In the previous subsection, we analyzed profit implications for each model based on the respective optimized prices determined for this model. But which model should be ultimately used for setting prices? As mentioned in the introduction, Van Heerde et al. (2002) have recommended that managers should rely on the model with the most accurate predictions for related decision-making. Our discussion on the predictive performance of the competing models in Sect. 4.3.2 has however produced an unambiguous picture insofar that no unique best model existed across the three different predictive validity measures used. Nevertheless, more complexity always provided a better forecasting accuracy according to the \(\text {AMCRPS}\) measure, suggesting that the DynFlexHet model was the model of choice here, while the \(\text {ARMedSE}\) measure unequivocally tended to the DynFlexHom model instead. Regarding the \(\text {ARMSE}\) measure, at least one of these two models (DynFlexHet, DynFlexHom) also performed best for five brands as well as not dramatically worse for the other three brands. Therefore, without loss of generality, we choose the DynFlexHet model to compute expected losses next.
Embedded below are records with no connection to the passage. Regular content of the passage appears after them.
Lemma counterCheck_ledger env context config w w' out :
  counterCheck env context config w = (w', out) ->
  redis w' = redis w \/ (block_written env context config w w' /\ refused out).
Proof.
  unfold counterCheck. intros H.
  apply bind_inv in H as [(e & H & _) | (w0 & r & H0 & H)]; [inversion H|].
  inversion H0; subst w0 r; clear H0.
  destruct (redis w) as [store|] eqn:Hr;
    [|left; rewrite <- Hr; exact (keeps_run _ _ _ _ (keeps_checkRateLimitDatabase _ _ _) H)].
  rewrite <- Hr.
  apply bind_inv in H as [(e & H & _) | (w1 & limiter & H1 & H)];
    [left; exact (keeps_run _ _ _ _ (keeps_getRateLimiter _ _) H)|].
  pose proof (keeps_run _ _ _ _ (keeps_getRateLimiter _ _) H1) as Hr1.
  destruct limiter as [limiter|]; [|inversion H; subst; left; exact Hr1].
  apply bind_inv in H as [(e & H & _) | (w2 & result & H2 & H)];
    [left; rewrite <- Hr1; exact (keeps_run _ _ _ _ (keeps_limiter_limit _ _ _) H)|].
  pose proof (keeps_run _ _ _ _ (keeps_limiter_limit _ _ _) H2) as Hr2.
  destruct (negb (resp_success result));
    [|inversion H; subst; left; congruence].
  apply bind_inv in H as [(e & H & _) | (w3 & [] & H3 & H)];
    [left; rewrite <- Hr1, <- Hr2;
     exact (keeps_run _ _ _ _ (keeps_logRateLimitViolation _ _ _ _ _) H)|].
  pose proof (keeps_run _ _ _ _ (keeps_logRateLimitViolation _ _ _ _ _) H3) as Hr3.
  destruct (handleRateLimitBlock_ledger env context config w3) as (w4 & H4 & Hled).
  unfold bind in H. rewrite H4 in H. unfold ret in H. inversion H; subst w' out; clear H.
  destruct Hled as [Hsame | (st & d & Hd & Hz & Hst & Hw4)].
  - left. congruence.
  - right. split.
    + exists st, d. repeat split; try assumption. congruence.
    + eexists. split; [reflexivity|]. split; reflexivity.
Qed.

Lemma enforce_ledger env context config w w' out :
  enforce env context config w = (w', out) ->
  redis w' = redis w \/ (block_written env context config w w' /\ refused out).
Proof.
  unfold enforce. intros H.
  apply bind_inv in H as [(e & H & _) | (w1 & status & H1 & H)];
    [left; exact (keeps_run _ _ _ _ (keeps_checkBlockStatus _ _ _) H)|].
  pose proof (keeps_run _ _ _ _ (keeps_checkBlockStatus _ _ _) H1) as Hr1.
  destruct status as [|until].
  - destruct (counterCheck_ledger env context config w1 w' out H)
      as [Hsame | [(st & d & Hd & Hz & Hst & Hw') Hout]].
    + left. congruence.
    + right. split; [|exact Hout]. exists st, d. repeat split; try assumption. congruence.
  - left. rewrite <- Hr1. refine (keeps_run _ _ _ _ _ H).
    apply keeps_bind; [apply keeps_logRateLimitViolation|]. intros _.
    destruct (rules config !! 0%nat); [apply keeps_ret | apply keeps_throw].
Qed.

(** C7, as the code has it.  The block ledger is written by a genuine
    violation and by nothing else.  If a call of [checkRateLimit] changes the
    Redis keys, then the enforced configuration has a block duration, the
    request carried no bypass token, the call returned the quota-exceeded
    failure (not the blocked one), and the change is the one block entry of
    the identifier, valid until [now + blockDurationMs].  And a call that
    finds a block in force leaves the ledger as it is, provided its ledger
    lookup answers (and the clock is not before the epoch): then the block's
    [until] is not moved, and a new block can only be written once the old
    one has expired.  When the lookup throws the block is not seen, and a
    refusal of the limiter writes it again. *)
Theorem block_written_only_by_violation (env : Env) (context : RateLimitContext)
    (configKey : string) (customConfig : option RateLimitConfig)
    (w w' : World) (out : Exn + RateLimitResult) :
  checkRateLimit env context configKey customConfig w = (w', out) ->
  (redis w' <> redis w ->
     truthy_opt_number
       (blockDurationMs (selectConfig context configKey customConfig)) = true
     /\ (exists headersList,
           requestHeaders env = Some headersList
           /\ strict_eq (headersList EMERGENCY_BYPASS_HEADER)
                        (EMERGENCY_BYPASS_TOKEN env) = false)
     /\ refused out
     /\ block_written env context (selectConfig context configKey customConfig) w w')
  /\ (forall until,
        active_block env context until w -> redisGetFails env = false ->
        0 <= now env ->
        redis w' = redis w).
Proof.
  intros Hrun.
  (* the [try] block either keeps the ledger or is a refused, regular call *)
  assert (Htry : forall w1 o1,
            checkRateLimit_try env context configKey customConfig w = (w1, o1) ->
            redis w1 = redis w
            \/ ((exists headersList,
                   requestHeaders env = Some headersList
                   /\ strict_eq (headersList EMERGENCY_BYPASS_HEADER)
                                (EMERGENCY_BYPASS_TOKEN env) = false)
                /\ refused o1
                /\ block_written env context
                     (selectConfig context configKey customConfig) w w1)).
  { intros w1 o1 H. unfold checkRateLimit_try, headers in H.
    destruct (requestHeaders env) as [headersList|];
      [|inversion H; left; reflexivity].
    apply bind_inv in H as [(e & H & _) | (w0 & h & H0 & H)]; [inversion H|].
    inversion H0; subst w0 h; clear H0.
    destruct (strict_eq (headersList EMERGENCY_BYPASS_HEADER) (EMERGENCY_BYPASS_TOKEN env))
      eqn:Hnb; [inversion H; left; reflexivity|].
    destruct (isWhitelisted (ip context)); [inversion H; left; reflexivity|].
    destruct (enforce_ledger env context _ w w1 o1 H) as [Hsame | [Hw Hout]];
      [left; exact Hsame|].
    right. split; [eauto|]. split; assumption. }
  unfold checkRateLimit, try_catch in Hrun.
  destruct (checkRateLimit_try env context configKey customConfig w) as [w1 o1] eqn:Ht.
  specialize (Htry w1 o1 eq_refl).
  assert (Hfinal : redis w' = redis w1 /\ (forall r, o1 = inr r -> out = o1 /\ w' = w1)).
  { destruct o1 as [e|r].
    - split; [exact (keeps_run _ _ _ _ (keeps_checkRateLimit_catch _ _ _) Hrun)|].
      intros r Hr. discriminate.
    - inversion Hrun; subst. split; [reflexivity|]. intros r' _. split; reflexivity. }
  destruct Hfinal as [Hredis Hsame].
  split.
  - intros Hchanged.
    destruct Htry as [Hkeep | (Hreg & (res & -> & Hres) & Hw)]; [congruence|].
    destruct (Hsame res eq_refl) as [-> ->].
    split; [|split; [exact Hreg | split; [exists res; split; [reflexivity | exact Hres]
                                          | exact Hw]]].
    destruct Hw as (st & d & Hd & Hz & _). rewrite Hd. simpl.
    apply negb_true_iff, Z.eqb_neq. exact Hz.
  - intros bu Hact Hget Hnow. rewrite Hredis.
    unfold checkRateLimit_try, headers in Ht.
    destruct (requestHeaders env) as [headersList|];
      [|inversion Ht; reflexivity].
    unfold bind at 1, ret at 1 in Ht.
    destruct (strict_eq (headersList EMERGENCY_BYPASS_HEADER) (EMERGENCY_BYPASS_TOKEN env));
      [inversion Ht; reflexivity|].
    simpl in Ht.
    destruct (truthy_opt_number
                (blockDurationMs (selectConfig context configKey customConfig))) eqn:Htr.
    + (* the blocked path *)
      unfold enforce, bind at 1 in Ht.
      rewrite (checkBlockStatus_active env context _ bu w Htr Hget Hnow Hact) in Ht.
      refine (keeps_run _ _ _ _ _ Ht).
      apply keeps_bind; [apply keeps_logRateLimitViolation|]. intros _.
      destruct (rules (selectConfig context configKey customConfig) !! 0%nat);
        [apply keeps_ret | apply keeps_throw].
    + (* no block duration: [handleRateLimitBlock] returns at once *)
      destruct (enforce_ledger env context _ w w1 o1 Ht)
        as [Hkeep | [(st & d & Hd & Hz & _) _]]; [exact Hkeep|].
      rewrite Hd in Htr. simpl in Htr.
      apply negb_false_iff, Z.eqb_eq in Htr. contradiction.
Qed.

(** *** The database steps of two requests in flight *)

(** [checkRateLimitDatabase] is a read of the table followed, after an
    [await], by a write that depends on what was read. *)
Lemma checkRateLimitDatabase_steps env context config rule more :
  rules config = rule :: more ->
  checkRateLimitDatabase env context config
  = try_catch
      (let* existing := prisma_rateLimitEntry_findFirst env context in
       checkRateLimitDatabase_write env context config rule existing)
      (fun e =>
         console_error "Database rate limiting error:" e >>
         ret (database_fail_open env rule)).
Proof. intros H. unfold checkRateLimitDatabase. rewrite H. reflexivity. Qed.

End Engine.

(** ** Concrete runs *)

(** A limiter to run the engine with: one counter per key, the first [tokens]
    calls pass.  It stands in for the package's algorithm in the runs below;
    the theorems above hold for every limiter. *)
Definition counting_limit (limiter : Ratelimit) (ident : string) (date : Z)
    (s : gmap string Z) : gmap string Z * RatelimitResponse :=
  let key := prefix limiter ++ ":" ++ ident in
  let used := default 0 (s !! key) + 1 in
  (<[key := used]> s,
   {| resp_success := used <=? tokens limiter; resp_limit := tokens limiter;
      resp_remaining := Z.max 0 (tokens limiter - used);
      resp_reset := date + 60000 |}).

Definition fresh_world (r : option RedisStore) : @World (gmap string Z) :=
  {| redis := r; limiterState := ∅; rateLimiters := ∅; rateLimitEntry := [];
     securityLog := []; console := [] |}.

(** An anonymous client, as in the scenario of the specification. *)
Definition client : RateLimitContext :=
  {| userId := None; userRole := None; ip := "203.0.113.5";
     userAgent := "Mozilla/5.0"; endpoint := "/api/auth/login";
     operationType := None |}.

Definition no_headers : string -> option string := fun _ => None.

Definition is_decimal_digit (c : Stdlib.Strings.Ascii.ascii) : bool :=
  let n := Stdlib.Strings.Ascii.nat_of_ascii c in
  ((48 <=? n) && (n <=? 57))%nat.

(** The window texts of the runs below are of the form that the package
    documents and every version of it accepts: decimal digits, one space, and
    a unit among ms, s, m, h and d. *)
Definition is_duration (s : string) : bool :=
  match String.index 0 " " s with
  | Some n =>
      (0 <? n)%nat
      && forallb is_decimal_digit
           (Stdlib.Strings.String.list_ascii_of_string (String.substring 0 n s))
      && existsb (String.eqb (String.substring (S n) (String.length s - S n) s))
           ["ms"; "s"; "m"; "h"; "d"]
  | None => false
  end.

(** [Ratelimit.slidingWindow] in the runs below: it throws on any other
    text. *)
Definition rejects_window (tokens : Z) (window : string) : bool :=
  negb (is_duration window).

(** The filter on [details.endpoint] read as a lookup in the object that was
    logged. *)
Definition endpoint_of_details (ds : option (list (string * DetailValue)))
    (e : string) : bool :=
  match ds with
  | Some ds =>
      match List.find (fun kv => String.eqb (fst kv) "endpoint") ds with
      | Some (_, DString s) => String.eqb s e
      | _ => false
      end
  | None => false
  end.

(** A request at instant [date] with every external call working. *)
Definition request_at (date : Z) : Env :=
  {| now := date; requestHeaders := Some no_headers;
     EMERGENCY_BYPASS_TOKEN := Some "s3cret";
     redisGetFails := false; redisSetexFails := false;
     slidingWindowFails := rejects_window; limiterFails := false;
     findFirstFails := false; upsertFails := false; countFails := false;
     detailsEndpointEquals := endpoint_of_details;
     createFails := fun _ => false |}.

(** A request at instant [date] during a total storage outage. *)
Definition outage_at (date : Z) : Env :=
  {| now := date; requestHeaders := Some no_headers;
     EMERGENCY_BYPASS_TOKEN := Some "s3cret";
     redisGetFails := true; redisSetexFails := true;
     slidingWindowFails := rejects_window; limiterFails := true;
     findFirstFails := true; upsertFails := true; countFails := true;
     detailsEndpointEquals := endpoint_of_details;
     createFails := fun _ => true |}.

(** A request at instant [date] that carries the bypass token. *)
Definition bypass_at (date : Z) : Env :=
  {| now := date;
     requestHeaders :=
       Some (fun h => if String.eqb h "x-emergency-bypass" then Some "s3cret" else None);
     EMERGENCY_BYPASS_TOKEN := Some "s3cret";
     redisGetFails := false; redisSetexFails := false;
     slidingWindowFails := rejects_window; limiterFails := false;
     findFirstFails := false; upsertFails := false; countFails := false;
     detailsEndpointEquals := endpoint_of_details;
     createFails := fun _ => false |}.

(** A configuration with a burst tier behind the primary rule. *)
Definition two_tier : RateLimitConfig :=
  {| identifier := Some "auth:login";
     rules := [ {| requests := 5; window := "15 m"; windowMs := 15 * 60 * 1000 |};
                {| requests := 1; window := "1 m"; windowMs := 60 * 1000 |} ];
     blockDuration := None; blockDurationMs := None |}.

(** A rule that allows one request per minute. *)
Definition one_per_minute : RateLimitRule :=
  {| requests := 1; window := "1 m"; windowMs := 60 * 1000 |}.

Definition single_slot : RateLimitConfig :=
  {| identifier := Some "auth:login"; rules := [ one_per_minute ];
     blockDuration := None; blockDurationMs := None |}.

(** A ledger that holds a block of the client until instant 1801005. *)
Definition blocked_world : @World (gmap string Z) :=
  fresh_world (Some {[ "block:ip:203.0.113.5" := (RNumber 1801005, 1801005) ]}).

(** A request whose ledger lookup throws while everything else works. *)
Definition lookup_fails_at (date : Z) : Env :=
  {| now := date; requestHeaders := Some no_headers;
     EMERGENCY_BYPASS_TOKEN := Some "s3cret";
     redisGetFails := true; redisSetexFails := false;
     slidingWindowFails := rejects_window; limiterFails := false;
     findFirstFails := false; upsertFails := false; countFails := true;
     detailsEndpointEquals := endpoint_of_details;
     createFails := fun _ => false |}.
In particular, we take the optimal prices for a brand determined by the DynFlexHet model and calculate the total (store) profit for this brand (i.e., summing up over all weeks) under the DynFlexHet model. Expected losses in total (store) profit can then be computed when using optimal prices determined by a different model but inserted in the DynFlexHet model for expected profit calculations (cf., e.g., Lang et al. 2015). Note that expected store profits from the DynFlexHet model based on optimal prices of a different model can turn out higher than expected profits from the DynFlexHet model based on its true (i.e., own) optimal prices in particular weeks but not when summed up over all weeks. Therefore, expected losses in total (store) profits are negative by definition compared to the assumed “true” model.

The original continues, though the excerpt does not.